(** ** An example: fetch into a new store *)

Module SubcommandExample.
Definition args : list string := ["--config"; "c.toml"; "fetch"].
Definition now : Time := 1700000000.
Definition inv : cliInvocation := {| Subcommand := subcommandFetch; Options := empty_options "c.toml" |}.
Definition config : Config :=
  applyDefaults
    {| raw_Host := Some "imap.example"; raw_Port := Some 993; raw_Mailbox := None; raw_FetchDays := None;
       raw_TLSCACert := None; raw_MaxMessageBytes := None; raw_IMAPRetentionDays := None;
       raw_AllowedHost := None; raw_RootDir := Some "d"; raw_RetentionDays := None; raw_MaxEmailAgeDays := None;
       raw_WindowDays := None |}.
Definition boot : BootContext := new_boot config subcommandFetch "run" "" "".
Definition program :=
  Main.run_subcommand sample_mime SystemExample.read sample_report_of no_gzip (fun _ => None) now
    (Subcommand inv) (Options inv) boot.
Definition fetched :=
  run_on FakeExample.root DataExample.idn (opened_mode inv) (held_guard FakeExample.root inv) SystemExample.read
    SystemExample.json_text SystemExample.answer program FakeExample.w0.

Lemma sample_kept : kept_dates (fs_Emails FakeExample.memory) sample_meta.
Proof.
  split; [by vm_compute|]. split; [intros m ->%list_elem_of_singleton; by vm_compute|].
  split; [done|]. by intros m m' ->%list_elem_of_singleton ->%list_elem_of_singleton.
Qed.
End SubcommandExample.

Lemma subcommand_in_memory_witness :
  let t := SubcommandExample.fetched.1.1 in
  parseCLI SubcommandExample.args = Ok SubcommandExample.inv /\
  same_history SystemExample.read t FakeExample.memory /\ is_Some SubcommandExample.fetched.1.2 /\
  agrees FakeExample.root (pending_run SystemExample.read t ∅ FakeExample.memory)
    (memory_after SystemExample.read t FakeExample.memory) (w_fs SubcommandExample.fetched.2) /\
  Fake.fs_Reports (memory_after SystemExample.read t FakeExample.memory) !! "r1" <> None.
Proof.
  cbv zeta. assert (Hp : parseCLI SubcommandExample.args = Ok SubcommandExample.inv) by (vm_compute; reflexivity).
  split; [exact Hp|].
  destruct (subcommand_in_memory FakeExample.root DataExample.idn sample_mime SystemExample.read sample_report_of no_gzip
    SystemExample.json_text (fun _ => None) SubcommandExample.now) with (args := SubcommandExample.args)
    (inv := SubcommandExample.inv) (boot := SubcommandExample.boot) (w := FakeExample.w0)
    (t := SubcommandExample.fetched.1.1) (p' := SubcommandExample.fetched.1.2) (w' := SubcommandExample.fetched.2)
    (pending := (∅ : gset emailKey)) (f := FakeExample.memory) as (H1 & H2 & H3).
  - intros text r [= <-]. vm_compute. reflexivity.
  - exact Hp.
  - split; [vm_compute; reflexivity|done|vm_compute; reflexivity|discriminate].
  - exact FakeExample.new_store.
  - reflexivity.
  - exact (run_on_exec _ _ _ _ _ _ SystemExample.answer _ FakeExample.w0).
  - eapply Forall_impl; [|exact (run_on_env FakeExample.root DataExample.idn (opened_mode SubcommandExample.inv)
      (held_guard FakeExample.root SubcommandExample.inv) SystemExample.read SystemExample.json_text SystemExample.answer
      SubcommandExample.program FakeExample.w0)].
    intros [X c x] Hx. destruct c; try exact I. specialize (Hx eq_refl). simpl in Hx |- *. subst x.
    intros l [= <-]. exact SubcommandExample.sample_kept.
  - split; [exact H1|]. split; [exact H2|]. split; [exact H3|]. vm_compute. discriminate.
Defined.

---

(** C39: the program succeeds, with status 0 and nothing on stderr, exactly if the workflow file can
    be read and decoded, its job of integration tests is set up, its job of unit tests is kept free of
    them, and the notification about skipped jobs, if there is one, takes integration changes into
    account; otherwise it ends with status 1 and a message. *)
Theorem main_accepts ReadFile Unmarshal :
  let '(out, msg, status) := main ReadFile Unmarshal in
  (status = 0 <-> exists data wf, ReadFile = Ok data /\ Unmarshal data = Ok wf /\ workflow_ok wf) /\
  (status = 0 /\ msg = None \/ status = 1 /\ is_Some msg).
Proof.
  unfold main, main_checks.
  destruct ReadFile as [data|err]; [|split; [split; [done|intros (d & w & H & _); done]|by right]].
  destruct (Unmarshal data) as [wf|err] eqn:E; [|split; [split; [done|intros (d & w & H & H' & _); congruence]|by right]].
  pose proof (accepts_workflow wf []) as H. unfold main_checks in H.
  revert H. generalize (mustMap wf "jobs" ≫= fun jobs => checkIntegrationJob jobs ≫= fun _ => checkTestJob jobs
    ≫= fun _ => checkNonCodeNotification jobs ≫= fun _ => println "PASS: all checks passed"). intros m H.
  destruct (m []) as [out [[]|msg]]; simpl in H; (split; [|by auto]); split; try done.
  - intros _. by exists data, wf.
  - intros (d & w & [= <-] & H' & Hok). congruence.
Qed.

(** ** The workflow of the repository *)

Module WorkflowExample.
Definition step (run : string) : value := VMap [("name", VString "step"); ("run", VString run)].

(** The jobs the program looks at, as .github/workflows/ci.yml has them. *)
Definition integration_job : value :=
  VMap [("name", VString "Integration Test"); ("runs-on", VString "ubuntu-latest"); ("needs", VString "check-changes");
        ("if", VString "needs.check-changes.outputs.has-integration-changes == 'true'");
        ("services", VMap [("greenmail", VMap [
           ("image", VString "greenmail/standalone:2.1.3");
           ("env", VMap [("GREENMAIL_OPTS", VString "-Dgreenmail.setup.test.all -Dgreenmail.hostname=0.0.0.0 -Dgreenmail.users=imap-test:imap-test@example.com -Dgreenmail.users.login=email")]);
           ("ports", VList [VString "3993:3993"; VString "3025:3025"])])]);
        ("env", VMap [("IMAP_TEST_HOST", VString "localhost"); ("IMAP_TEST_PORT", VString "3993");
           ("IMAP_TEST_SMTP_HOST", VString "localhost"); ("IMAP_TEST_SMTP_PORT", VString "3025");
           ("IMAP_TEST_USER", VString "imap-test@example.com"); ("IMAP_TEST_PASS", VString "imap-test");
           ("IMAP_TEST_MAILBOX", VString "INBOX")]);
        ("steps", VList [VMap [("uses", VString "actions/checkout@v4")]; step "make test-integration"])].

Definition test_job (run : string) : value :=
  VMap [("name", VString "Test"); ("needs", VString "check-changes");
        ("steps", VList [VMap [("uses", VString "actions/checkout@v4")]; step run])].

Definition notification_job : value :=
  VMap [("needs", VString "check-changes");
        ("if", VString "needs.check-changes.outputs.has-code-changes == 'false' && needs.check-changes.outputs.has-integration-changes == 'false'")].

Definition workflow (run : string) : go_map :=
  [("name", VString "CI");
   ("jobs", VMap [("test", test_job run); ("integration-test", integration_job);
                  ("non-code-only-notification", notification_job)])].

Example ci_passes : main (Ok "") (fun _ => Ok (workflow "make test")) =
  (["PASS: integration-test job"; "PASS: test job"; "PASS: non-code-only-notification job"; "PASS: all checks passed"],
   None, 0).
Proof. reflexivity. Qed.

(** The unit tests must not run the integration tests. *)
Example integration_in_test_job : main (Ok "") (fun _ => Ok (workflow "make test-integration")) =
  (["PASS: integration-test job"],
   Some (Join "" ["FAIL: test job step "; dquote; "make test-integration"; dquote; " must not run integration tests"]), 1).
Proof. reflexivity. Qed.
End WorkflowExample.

◆ Aim of the task:
Show all lines of the material in which the word "only" can be found.

◆ Result of the task:
                  ("non-code-only-notification", notification_job)])].
  (["PASS: integration-test job"; "PASS: test job"; "PASS: non-code-only-notification job"; "PASS: all checks passed"],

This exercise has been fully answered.